WORK INSTRUCTION: Wherever a line holds the word "ltac", copy that line from the data.

:: EXERCISE MATERIAL

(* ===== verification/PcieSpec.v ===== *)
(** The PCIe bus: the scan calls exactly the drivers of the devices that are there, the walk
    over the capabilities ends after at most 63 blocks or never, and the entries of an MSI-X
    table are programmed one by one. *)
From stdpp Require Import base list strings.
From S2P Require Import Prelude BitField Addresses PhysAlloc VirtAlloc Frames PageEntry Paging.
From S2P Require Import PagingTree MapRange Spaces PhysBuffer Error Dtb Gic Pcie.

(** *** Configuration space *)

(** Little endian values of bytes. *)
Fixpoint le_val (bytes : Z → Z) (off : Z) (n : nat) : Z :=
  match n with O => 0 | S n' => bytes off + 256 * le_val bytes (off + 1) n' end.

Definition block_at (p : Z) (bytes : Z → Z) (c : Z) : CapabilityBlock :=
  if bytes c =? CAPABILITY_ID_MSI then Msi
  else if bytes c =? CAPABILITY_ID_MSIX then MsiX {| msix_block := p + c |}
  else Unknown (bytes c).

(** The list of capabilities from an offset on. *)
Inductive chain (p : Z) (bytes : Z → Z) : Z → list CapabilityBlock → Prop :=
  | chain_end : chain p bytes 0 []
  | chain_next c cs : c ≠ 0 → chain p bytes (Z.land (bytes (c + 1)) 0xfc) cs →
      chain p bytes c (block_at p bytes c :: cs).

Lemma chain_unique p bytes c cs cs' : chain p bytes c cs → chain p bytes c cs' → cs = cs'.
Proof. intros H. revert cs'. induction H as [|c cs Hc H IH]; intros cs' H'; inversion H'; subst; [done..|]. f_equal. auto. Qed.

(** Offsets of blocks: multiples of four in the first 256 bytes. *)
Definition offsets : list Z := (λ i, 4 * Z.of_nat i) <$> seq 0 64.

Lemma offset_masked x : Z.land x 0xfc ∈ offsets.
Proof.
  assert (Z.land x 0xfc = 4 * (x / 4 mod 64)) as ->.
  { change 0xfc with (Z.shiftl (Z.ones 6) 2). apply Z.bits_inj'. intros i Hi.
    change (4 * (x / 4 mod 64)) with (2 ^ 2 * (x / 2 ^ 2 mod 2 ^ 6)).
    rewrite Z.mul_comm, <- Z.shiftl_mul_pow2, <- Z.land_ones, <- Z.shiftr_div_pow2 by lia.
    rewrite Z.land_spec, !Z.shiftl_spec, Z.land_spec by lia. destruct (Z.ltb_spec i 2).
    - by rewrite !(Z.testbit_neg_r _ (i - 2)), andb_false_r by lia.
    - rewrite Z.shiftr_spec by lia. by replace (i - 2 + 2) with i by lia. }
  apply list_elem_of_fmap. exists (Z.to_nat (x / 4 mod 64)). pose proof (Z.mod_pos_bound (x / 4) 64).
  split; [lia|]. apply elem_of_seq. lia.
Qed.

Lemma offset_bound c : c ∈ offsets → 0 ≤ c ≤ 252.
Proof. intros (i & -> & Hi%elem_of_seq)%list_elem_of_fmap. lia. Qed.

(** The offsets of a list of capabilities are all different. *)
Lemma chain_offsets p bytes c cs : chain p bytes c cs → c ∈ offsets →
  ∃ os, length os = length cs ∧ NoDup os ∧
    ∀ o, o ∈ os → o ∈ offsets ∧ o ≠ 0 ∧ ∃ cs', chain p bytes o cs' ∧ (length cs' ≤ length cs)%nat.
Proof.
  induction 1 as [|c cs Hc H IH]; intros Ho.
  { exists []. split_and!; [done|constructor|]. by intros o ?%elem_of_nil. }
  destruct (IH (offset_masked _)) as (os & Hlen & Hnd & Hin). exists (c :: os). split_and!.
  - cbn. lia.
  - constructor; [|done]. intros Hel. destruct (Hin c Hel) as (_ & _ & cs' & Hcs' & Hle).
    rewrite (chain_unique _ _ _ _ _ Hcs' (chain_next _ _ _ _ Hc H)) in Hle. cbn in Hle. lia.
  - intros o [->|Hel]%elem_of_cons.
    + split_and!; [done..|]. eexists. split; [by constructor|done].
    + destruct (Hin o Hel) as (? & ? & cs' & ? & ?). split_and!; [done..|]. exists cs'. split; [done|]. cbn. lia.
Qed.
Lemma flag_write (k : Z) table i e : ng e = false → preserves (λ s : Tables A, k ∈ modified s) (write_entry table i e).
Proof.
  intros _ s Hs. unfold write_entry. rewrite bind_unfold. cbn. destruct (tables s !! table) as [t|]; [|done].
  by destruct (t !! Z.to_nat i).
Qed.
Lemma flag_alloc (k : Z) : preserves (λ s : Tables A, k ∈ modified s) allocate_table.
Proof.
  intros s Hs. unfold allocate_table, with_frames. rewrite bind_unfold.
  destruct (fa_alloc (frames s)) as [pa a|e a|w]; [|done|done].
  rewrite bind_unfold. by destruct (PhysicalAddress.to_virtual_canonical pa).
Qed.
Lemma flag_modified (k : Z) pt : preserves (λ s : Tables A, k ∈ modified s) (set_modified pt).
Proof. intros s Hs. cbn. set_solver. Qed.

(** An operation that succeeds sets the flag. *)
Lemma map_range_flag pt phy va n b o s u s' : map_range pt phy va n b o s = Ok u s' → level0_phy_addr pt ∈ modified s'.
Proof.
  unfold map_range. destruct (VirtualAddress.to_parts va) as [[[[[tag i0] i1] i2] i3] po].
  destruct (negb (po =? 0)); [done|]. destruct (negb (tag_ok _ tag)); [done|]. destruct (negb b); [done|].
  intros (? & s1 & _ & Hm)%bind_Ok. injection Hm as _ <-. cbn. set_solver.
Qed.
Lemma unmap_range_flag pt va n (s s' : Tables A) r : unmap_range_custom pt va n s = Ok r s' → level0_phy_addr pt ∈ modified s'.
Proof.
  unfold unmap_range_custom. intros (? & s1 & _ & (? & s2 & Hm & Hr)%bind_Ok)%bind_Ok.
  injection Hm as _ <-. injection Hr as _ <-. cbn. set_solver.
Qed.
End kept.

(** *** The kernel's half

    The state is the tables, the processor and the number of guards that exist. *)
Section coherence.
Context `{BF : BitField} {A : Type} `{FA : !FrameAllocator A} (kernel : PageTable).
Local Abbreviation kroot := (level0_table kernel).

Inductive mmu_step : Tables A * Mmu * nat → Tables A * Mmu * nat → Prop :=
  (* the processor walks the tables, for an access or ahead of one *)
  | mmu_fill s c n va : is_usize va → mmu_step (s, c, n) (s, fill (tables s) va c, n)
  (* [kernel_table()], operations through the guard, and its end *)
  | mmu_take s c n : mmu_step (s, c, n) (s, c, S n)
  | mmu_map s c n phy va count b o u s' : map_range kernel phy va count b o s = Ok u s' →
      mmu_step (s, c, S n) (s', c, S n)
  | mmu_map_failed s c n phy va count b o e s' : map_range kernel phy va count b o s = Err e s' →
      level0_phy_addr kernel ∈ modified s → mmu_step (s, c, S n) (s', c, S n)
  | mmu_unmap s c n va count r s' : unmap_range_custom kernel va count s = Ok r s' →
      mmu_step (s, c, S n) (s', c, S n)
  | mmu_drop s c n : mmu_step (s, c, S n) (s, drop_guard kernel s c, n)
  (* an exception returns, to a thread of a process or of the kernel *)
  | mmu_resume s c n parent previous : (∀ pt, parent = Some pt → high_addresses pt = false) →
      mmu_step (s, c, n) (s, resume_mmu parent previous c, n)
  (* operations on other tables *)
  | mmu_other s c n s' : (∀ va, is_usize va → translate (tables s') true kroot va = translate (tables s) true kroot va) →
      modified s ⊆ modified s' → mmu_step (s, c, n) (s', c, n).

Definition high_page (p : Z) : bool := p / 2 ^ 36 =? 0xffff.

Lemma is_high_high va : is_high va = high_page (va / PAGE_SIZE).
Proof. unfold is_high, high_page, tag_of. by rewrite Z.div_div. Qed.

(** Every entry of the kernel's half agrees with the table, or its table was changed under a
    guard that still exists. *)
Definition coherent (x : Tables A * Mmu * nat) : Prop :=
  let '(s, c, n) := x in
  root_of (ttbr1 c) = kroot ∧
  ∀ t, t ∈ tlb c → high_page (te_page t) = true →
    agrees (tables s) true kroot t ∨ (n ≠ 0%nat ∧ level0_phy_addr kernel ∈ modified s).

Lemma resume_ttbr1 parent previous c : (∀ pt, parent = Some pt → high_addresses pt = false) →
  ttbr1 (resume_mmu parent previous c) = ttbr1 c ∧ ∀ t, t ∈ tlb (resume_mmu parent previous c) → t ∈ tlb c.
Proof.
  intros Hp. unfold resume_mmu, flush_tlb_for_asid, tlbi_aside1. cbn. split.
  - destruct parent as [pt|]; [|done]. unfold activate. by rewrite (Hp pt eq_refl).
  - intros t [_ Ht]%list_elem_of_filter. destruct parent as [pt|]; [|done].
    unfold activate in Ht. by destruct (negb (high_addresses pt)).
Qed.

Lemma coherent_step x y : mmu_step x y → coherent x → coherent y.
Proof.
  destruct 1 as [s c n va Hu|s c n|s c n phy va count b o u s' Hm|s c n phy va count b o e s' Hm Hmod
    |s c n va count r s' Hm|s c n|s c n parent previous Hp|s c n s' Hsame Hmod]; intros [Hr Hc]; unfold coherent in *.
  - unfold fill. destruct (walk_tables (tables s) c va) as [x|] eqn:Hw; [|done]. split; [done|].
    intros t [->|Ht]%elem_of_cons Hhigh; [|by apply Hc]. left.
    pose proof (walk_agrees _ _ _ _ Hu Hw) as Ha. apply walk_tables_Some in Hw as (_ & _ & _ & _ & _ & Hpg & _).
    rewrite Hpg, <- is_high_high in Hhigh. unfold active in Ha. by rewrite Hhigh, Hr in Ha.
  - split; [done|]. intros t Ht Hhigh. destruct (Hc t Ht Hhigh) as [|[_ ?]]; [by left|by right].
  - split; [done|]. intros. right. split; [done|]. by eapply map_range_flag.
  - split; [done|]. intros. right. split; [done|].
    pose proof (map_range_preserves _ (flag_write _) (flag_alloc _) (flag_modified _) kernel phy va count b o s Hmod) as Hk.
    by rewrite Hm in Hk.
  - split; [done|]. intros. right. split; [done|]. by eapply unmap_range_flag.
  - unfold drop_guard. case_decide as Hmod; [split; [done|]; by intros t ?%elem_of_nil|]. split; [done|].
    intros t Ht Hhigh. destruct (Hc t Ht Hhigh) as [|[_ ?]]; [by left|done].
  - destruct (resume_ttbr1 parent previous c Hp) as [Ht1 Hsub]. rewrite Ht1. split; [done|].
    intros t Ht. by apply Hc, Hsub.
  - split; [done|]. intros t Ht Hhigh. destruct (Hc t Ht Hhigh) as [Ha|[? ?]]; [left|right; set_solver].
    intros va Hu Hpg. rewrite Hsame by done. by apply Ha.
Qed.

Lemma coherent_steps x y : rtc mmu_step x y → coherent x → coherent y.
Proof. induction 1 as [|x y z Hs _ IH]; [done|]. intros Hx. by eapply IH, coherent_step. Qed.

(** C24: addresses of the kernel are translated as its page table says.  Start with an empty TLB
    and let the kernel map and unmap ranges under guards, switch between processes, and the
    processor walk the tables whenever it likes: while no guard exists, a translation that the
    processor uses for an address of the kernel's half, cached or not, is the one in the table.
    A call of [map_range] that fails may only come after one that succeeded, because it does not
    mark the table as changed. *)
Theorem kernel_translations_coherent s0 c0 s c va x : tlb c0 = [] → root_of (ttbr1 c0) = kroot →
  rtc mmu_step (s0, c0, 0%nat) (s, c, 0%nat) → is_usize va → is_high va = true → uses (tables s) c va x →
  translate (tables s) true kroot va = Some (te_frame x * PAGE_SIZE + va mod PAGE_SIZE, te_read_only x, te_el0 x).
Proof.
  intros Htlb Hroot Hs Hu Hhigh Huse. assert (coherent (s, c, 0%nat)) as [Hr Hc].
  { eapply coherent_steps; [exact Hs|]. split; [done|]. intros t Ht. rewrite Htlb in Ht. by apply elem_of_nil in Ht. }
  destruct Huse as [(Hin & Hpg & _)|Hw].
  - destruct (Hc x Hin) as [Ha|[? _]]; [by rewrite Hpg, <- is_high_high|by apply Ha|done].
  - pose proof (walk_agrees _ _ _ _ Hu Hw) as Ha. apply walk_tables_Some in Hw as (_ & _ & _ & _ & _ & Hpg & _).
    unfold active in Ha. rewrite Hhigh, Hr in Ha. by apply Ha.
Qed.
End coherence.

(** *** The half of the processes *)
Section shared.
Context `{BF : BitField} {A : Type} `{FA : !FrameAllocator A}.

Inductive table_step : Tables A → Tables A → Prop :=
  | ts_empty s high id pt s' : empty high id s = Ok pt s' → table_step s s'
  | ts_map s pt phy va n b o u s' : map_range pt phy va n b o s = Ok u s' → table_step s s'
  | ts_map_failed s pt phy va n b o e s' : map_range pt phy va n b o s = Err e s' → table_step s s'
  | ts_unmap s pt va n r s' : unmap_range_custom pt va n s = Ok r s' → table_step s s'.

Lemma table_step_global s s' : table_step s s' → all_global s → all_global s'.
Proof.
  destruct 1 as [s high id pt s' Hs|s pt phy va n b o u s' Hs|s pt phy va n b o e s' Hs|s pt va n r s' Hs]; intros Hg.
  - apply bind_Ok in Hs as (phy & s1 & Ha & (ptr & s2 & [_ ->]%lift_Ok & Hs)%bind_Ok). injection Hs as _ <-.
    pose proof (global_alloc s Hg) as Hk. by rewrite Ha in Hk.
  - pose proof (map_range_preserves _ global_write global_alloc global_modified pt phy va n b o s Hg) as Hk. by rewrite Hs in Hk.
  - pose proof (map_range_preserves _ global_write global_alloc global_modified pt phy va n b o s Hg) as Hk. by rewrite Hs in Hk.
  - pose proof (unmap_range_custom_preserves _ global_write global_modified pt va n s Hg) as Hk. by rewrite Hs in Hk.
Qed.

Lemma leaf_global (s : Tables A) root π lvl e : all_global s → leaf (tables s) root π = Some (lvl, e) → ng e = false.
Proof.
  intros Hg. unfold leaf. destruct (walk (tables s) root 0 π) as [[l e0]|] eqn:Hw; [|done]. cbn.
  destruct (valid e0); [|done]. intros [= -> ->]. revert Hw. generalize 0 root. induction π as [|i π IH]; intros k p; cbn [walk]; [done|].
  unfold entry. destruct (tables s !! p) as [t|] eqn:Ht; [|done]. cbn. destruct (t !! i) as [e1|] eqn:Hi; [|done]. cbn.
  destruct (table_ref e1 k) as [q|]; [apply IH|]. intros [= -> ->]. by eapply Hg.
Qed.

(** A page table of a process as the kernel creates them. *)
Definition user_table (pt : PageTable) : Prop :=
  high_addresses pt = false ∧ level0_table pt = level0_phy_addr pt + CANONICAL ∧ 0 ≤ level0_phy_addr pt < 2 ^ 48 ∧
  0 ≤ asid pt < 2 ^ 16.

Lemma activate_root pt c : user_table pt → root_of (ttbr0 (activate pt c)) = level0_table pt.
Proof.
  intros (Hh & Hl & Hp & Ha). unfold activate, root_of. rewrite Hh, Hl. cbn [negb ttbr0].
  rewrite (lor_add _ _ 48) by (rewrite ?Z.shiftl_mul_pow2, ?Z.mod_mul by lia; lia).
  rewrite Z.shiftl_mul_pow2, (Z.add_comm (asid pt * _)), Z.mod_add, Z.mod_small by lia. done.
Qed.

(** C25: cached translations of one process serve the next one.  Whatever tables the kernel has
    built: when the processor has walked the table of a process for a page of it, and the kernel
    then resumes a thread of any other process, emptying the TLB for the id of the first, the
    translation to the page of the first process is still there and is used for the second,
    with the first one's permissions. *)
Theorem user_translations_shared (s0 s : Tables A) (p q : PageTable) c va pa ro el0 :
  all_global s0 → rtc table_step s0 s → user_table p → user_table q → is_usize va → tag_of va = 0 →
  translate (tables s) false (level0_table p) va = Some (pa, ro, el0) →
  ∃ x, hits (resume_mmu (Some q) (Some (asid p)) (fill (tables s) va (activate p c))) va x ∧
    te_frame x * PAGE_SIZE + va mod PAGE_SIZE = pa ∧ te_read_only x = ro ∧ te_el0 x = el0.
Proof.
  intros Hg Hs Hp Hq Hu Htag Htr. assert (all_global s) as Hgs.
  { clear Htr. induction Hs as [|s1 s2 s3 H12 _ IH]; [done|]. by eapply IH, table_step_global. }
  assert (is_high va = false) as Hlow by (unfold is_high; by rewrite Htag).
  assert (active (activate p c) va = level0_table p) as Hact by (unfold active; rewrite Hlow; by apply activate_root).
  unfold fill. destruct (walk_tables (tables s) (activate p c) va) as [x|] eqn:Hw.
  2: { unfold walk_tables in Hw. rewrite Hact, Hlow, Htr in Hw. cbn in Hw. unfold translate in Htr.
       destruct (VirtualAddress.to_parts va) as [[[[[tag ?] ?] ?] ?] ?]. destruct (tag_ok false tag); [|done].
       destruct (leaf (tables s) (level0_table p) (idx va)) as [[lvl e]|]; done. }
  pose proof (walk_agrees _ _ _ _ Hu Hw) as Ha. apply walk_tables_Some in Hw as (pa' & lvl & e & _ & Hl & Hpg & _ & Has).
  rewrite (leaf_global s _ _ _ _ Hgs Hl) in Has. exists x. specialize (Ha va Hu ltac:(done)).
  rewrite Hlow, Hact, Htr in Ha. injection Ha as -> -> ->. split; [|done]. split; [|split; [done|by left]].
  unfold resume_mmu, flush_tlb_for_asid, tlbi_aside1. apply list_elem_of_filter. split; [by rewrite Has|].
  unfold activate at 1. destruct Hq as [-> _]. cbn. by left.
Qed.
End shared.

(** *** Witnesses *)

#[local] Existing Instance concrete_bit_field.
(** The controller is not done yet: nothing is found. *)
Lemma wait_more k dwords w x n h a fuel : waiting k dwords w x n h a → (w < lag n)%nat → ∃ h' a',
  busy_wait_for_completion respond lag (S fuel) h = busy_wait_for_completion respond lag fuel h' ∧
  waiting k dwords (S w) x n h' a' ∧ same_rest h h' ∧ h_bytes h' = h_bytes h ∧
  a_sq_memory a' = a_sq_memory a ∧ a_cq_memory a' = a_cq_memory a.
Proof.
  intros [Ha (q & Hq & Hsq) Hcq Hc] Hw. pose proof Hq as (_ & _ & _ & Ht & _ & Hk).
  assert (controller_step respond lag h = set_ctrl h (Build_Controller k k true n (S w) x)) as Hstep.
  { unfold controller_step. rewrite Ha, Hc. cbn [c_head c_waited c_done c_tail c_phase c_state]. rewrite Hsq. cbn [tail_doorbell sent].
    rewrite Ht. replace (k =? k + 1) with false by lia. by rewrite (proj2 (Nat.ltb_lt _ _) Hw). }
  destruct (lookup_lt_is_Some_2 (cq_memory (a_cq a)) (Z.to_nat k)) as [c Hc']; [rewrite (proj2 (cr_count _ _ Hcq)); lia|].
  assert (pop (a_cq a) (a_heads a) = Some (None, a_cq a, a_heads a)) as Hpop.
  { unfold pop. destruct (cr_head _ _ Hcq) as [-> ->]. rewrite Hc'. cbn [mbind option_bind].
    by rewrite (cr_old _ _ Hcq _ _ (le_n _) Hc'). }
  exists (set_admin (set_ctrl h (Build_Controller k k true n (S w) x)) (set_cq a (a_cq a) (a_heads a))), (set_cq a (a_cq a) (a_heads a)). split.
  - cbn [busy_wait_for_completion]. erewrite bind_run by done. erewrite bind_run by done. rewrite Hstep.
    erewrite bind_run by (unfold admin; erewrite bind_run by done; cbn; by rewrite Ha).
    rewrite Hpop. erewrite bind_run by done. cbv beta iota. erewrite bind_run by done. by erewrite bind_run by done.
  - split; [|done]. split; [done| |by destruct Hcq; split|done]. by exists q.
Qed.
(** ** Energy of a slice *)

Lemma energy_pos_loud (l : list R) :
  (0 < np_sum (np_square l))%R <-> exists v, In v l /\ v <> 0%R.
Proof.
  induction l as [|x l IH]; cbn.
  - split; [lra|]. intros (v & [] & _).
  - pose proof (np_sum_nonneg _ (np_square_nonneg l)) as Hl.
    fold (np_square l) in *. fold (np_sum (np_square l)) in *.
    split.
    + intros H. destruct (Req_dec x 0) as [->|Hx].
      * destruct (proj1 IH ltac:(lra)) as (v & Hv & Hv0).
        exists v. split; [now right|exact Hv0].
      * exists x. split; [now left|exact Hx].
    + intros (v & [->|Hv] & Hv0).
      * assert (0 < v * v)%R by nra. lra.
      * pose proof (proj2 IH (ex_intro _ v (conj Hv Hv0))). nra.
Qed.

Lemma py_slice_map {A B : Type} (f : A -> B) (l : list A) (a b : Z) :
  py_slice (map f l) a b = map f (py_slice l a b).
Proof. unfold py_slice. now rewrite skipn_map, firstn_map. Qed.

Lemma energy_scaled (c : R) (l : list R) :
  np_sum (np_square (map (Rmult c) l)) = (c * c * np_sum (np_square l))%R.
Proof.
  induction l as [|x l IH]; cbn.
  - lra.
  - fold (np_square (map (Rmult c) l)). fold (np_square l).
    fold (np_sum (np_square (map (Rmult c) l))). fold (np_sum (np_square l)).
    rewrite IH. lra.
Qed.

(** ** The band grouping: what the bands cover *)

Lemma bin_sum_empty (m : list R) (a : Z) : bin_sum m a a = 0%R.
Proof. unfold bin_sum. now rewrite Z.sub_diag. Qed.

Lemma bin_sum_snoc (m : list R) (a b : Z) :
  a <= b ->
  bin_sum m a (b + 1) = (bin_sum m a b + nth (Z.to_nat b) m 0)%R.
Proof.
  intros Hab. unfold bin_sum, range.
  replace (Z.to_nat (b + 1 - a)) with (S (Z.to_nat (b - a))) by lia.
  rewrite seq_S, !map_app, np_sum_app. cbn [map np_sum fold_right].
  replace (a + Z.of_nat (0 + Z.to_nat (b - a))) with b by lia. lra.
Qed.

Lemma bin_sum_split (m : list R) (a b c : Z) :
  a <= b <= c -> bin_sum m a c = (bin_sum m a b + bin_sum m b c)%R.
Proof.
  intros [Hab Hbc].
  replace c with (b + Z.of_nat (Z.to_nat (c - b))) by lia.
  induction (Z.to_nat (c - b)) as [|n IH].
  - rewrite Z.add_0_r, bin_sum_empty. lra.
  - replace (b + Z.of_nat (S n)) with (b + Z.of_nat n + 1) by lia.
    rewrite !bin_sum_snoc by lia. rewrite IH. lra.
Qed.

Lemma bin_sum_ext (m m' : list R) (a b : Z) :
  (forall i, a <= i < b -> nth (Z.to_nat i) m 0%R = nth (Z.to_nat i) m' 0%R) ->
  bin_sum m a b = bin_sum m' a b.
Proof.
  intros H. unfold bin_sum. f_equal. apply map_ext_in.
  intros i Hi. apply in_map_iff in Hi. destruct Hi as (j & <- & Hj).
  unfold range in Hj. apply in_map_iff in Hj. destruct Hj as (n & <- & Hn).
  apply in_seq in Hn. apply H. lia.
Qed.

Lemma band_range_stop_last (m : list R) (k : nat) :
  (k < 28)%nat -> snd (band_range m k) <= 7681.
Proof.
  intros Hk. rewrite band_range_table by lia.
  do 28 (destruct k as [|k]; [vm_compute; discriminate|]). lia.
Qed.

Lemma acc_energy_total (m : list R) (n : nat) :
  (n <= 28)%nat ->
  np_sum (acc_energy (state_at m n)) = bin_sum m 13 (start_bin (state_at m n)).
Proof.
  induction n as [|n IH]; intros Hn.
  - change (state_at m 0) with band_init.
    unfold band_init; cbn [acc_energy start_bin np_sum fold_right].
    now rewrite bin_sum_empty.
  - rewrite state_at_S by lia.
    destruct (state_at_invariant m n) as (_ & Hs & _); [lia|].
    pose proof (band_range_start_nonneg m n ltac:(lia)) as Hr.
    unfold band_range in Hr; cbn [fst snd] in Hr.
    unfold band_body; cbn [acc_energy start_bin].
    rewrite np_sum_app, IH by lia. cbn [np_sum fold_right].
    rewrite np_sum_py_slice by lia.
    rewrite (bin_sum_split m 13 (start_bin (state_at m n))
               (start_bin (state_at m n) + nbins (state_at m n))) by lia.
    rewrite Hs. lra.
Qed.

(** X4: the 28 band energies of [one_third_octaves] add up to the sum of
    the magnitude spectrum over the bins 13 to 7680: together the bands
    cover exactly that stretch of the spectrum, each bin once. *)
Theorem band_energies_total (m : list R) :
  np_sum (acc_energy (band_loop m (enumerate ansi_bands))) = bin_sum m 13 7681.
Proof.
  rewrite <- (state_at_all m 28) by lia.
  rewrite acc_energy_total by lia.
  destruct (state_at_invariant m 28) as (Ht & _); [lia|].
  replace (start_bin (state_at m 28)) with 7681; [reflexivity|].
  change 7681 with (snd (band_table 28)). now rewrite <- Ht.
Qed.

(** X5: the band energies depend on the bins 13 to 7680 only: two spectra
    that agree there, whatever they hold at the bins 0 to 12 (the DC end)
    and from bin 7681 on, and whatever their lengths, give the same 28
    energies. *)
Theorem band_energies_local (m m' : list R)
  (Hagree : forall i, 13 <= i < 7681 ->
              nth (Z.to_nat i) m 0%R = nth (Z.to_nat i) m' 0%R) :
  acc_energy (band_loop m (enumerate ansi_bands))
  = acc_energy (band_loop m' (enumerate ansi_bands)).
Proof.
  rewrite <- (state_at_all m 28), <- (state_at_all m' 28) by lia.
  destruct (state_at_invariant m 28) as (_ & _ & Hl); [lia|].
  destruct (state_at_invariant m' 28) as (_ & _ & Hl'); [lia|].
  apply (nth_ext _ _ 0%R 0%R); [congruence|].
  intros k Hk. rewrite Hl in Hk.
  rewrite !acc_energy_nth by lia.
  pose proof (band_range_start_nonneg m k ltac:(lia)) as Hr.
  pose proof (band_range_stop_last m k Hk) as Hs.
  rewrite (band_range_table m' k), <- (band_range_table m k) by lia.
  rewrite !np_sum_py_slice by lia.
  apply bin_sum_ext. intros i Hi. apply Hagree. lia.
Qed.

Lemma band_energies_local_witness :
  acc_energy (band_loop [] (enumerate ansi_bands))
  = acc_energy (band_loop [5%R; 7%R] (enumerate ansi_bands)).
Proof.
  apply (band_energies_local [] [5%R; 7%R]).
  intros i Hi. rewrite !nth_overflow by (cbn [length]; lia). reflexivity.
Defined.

::::

SOLUTION:
  rewrite (leaf_global s _ _ _ _ Hgs Hl) in Has. exists x. specialize (Ha va Hu ltac:(done)).
      * destruct (proj1 IH ltac:(lra)) as (v & Hv & Hv0).
    pose proof (band_range_start_nonneg m n ltac:(lia)) as Hr.
  pose proof (band_range_start_nonneg m k ltac:(lia)) as Hr.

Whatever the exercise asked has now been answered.